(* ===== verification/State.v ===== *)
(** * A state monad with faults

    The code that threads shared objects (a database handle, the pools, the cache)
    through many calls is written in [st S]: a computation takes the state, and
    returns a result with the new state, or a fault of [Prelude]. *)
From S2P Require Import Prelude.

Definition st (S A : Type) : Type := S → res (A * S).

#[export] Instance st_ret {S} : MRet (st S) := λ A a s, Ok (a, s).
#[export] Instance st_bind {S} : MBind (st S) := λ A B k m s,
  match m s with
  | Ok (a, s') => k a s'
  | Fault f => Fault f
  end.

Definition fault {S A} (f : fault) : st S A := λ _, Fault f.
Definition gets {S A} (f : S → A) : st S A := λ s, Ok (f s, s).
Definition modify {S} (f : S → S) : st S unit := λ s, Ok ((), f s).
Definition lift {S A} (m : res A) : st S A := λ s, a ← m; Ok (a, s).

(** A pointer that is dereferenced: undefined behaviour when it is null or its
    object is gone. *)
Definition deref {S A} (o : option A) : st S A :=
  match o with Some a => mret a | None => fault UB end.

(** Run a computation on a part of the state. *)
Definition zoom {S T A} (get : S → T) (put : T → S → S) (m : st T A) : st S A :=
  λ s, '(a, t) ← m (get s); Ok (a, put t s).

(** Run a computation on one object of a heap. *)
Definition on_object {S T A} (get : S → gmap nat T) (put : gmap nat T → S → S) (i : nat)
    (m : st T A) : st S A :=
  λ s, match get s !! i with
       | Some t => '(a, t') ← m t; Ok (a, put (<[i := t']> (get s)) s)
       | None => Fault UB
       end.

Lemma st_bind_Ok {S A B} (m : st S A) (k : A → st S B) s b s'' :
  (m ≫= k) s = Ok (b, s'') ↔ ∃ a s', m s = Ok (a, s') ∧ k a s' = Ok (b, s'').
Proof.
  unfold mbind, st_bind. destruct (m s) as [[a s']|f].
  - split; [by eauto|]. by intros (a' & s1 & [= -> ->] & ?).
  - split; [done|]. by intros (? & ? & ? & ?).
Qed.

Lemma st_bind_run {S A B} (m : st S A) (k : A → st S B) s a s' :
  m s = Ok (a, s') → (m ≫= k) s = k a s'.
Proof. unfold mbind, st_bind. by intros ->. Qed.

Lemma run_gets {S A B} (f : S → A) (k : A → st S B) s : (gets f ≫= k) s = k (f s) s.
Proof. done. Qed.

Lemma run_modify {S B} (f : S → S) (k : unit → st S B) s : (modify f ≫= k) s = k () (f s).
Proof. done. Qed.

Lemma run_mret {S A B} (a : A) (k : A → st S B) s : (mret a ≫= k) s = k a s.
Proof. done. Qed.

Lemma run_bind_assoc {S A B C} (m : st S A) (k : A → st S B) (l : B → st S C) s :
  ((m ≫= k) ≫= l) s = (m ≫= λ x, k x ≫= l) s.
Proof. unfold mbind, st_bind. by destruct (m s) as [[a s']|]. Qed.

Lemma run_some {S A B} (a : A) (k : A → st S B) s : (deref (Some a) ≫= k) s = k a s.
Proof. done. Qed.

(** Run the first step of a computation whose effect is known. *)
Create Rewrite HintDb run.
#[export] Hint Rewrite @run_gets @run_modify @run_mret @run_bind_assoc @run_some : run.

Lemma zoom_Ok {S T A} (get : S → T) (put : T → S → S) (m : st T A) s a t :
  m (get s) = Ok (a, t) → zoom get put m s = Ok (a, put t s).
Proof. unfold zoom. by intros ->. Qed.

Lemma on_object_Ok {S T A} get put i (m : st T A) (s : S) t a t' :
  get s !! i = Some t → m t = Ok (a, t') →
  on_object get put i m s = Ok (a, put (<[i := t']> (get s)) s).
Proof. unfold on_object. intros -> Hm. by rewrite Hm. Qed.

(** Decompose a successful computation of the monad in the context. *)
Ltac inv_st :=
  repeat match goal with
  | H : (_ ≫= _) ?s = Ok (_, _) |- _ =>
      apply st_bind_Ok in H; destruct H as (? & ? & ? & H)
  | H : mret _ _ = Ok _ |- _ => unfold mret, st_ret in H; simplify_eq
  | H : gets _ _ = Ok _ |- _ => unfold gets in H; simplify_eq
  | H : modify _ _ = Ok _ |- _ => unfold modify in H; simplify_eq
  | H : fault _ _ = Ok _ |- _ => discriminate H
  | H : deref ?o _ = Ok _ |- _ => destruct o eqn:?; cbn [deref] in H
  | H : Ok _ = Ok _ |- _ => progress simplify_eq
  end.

__AIM OF THE EXERCISE__. Everything from the line containing "apply st_bind_Ok in" down to the last line of the entries is to be returned exactly, both ends included, and nothing beyond it.

__RESPONSE BOX__.
      apply st_bind_Ok in H; destruct H as (? & ? & ? & H)
  | H : mret _ _ = Ok _ |- _ => unfold mret, st_ret in H; simplify_eq
  | H : gets _ _ = Ok _ |- _ => unfold gets in H; simplify_eq
  | H : modify _ _ = Ok _ |- _ => unfold modify in H; simplify_eq
  | H : fault _ _ = Ok _ |- _ => discriminate H
  | H : deref ?o _ = Ok _ |- _ => destruct o eqn:?; cbn [deref] in H
  | H : Ok _ = Ok _ |- _ => progress simplify_eq
  end.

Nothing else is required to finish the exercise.